Lubicie czekoladę? Ja tak :) Nutelli nie kupuję, bo obawiam się, że z łakomstwa zjadłabym połowę słoika łyżeczką. Ten krem nie jest wierną kopią nutelli, oba smarowidła są jednak z jednej rodziny. Zrobiłam go specjalnie z okazji Czekoladowego Weekendu Bei - chociaż przyznam, że mnie specjalnie do wyrobów czekoladowych przekonywać nie trzeba. Przepis oryginalnie stąd, znaleziony na blogu MojeWypieki. Dorotus napisała "Musicie spróbować!" - więc spróbowałam :).
Krem czekoladowy z orzechami laskowymi a'la Nutella
Składniki na około 280 ml kremu:
- 80 g orzechów laskowych (około 2/3 szklanki)
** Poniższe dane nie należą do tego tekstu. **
(** ** The index reads *)

(** X9. When the listing succeeds and holds a specification with the
    recorded name, the index read takes the first such specification:
    with a readable keys document it reports no error and records
    unique, sparse and the expiry of that specification, the decoded keys
    and the identity database/collection/name, while database,
    collection, name, partial filter and background stay as recorded;
    with an unreadable keys document it reports "Failed to decode index
    keys" and the recorded state stays. *)
Theorem Index_Read_refreshes_from_first_match :
  forall (Raw : Type) (L : Lib Raw) (S : Type) (h : handler Raw S)
         (s s' : S) (state : Index.ResourceModel)
         (specs : list (IndexSpecification Raw))
         (index : IndexSpecification Raw),
    let db := ValueString (Index.Database state) in
    let coll := ValueString (Index.Collection state) in
    let name := ValueString (Index.Name state) in
    h _ (ListSpecifications db coll) s = (Ok specs, s') ->
    find (Index.hasName name) specs = Some index ->
    let resp := response_of (run h (Index.Read state
                                      (newResponse (Some state))) s) in
    (forall keysDoc,
        Unmarshal (spec_KeysDocument index) = Ok keysDoc ->
        HasError (Diagnostics_ resp) = false
        /\ State resp
           = Some (Index.mkResourceModel
                     (StringValue (Index.identity db coll name))
                     (Index.Database state) (Index.Collection state)
                     (Index.Name state)
                     (BoolPointerValue (spec_Unique index))
                     (BoolPointerValue (spec_Sparse index))
                     (Int32PointerValue (spec_ExpireAfterSeconds index))
                     (Index.Partial state) (Index.Background state)
                     (snd (Index.decodeKeyOrder
                             keysDoc (newResponse (Some state))))))
    /\ (forall err,
           Unmarshal (spec_KeysDocument index) = Err err ->
           resp = mkResponse
                    [ErrorDiagnostic "Failed to decode index keys" err]
                    (Some state)).
Proof.
  intros Raw L S h s s' state specs index db coll name Hlist Hfind resp.
  assert (Hex : existsb (Index.hasName name) specs = true).
  { apply existsb_exists. exists index. now apply find_some in Hfind. }
  assert (Hresp :
            resp
            = match Unmarshal (spec_KeysDocument index) with
              | Ok keysDoc =>
                  Set_ (Index.mkResourceModel
                          (StringValue (Index.identity db coll name))
                          (Index.Database state) (Index.Collection state)
                          (Index.Name state)
                          (BoolPointerValue (spec_Unique index))
                          (BoolPointerValue (spec_Sparse index))
                          (Int32PointerValue (spec_ExpireAfterSeconds index))
                          (Index.Partial state) (Index.Background state)
                          (snd (Index.decodeKeyOrder
                                  keysDoc (newResponse (Some state)))))
                       (fst (Index.decodeKeyOrder
                               keysDoc (newResponse (Some state))))
              | Err err =>
                  AddError "Failed to decode index keys" err
                           (newResponse (Some state))
              end).
  { subst resp. unfold Index.Read. unfold newResponse at 1.
    cbn [HasError Diagnostics_ existsb]. fold db. fold coll. fold name.
    erewrite run_Call_answer by exact Hlist.
    cbv beta iota. cbn [response_of fst]. rewrite Hex, Hfind. cbn [negb].
    fold (newResponse (Some state)).
    destruct (Unmarshal (spec_KeysDocument index)) as [keysDoc|err];
      [|reflexivity].
    destruct (Index.decodeKeyOrder keysDoc (newResponse (Some state)))
      as [resp' keys]. reflexivity. }
  rewrite Hresp. split.
  - intros keysDoc ->. cbn [Set_ Diagnostics_ State].
    split; [|reflexivity].
    destruct (decode_loop keysDoc (newResponse (Some state)) [])
      as (_ & _ & He & _).
    exact He.
  - intros err ->. reflexivity.
Qed.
- 3/4 szklanki mleka skondensowanego słodzonego
- 90 g gorzkiej czekolady
- 3 łyżki golden syrupu, miodu lub syropu z agawy
Wykonanie:
Orzechy laskowe podrumienić (podprażyć) na patelni lub w piekarniku (temperatura 180º), mieszając od czasu do czasu. Obrać z brązowych skórek - najlepiej schodzą po podprażeniu, jeśli zawiniemy je w papierowy ręcznik (albo ściereczką) i potrzemy. Orzechy ze skórkami nadałyby kremowi gorzkiego smaku. Ostudzić.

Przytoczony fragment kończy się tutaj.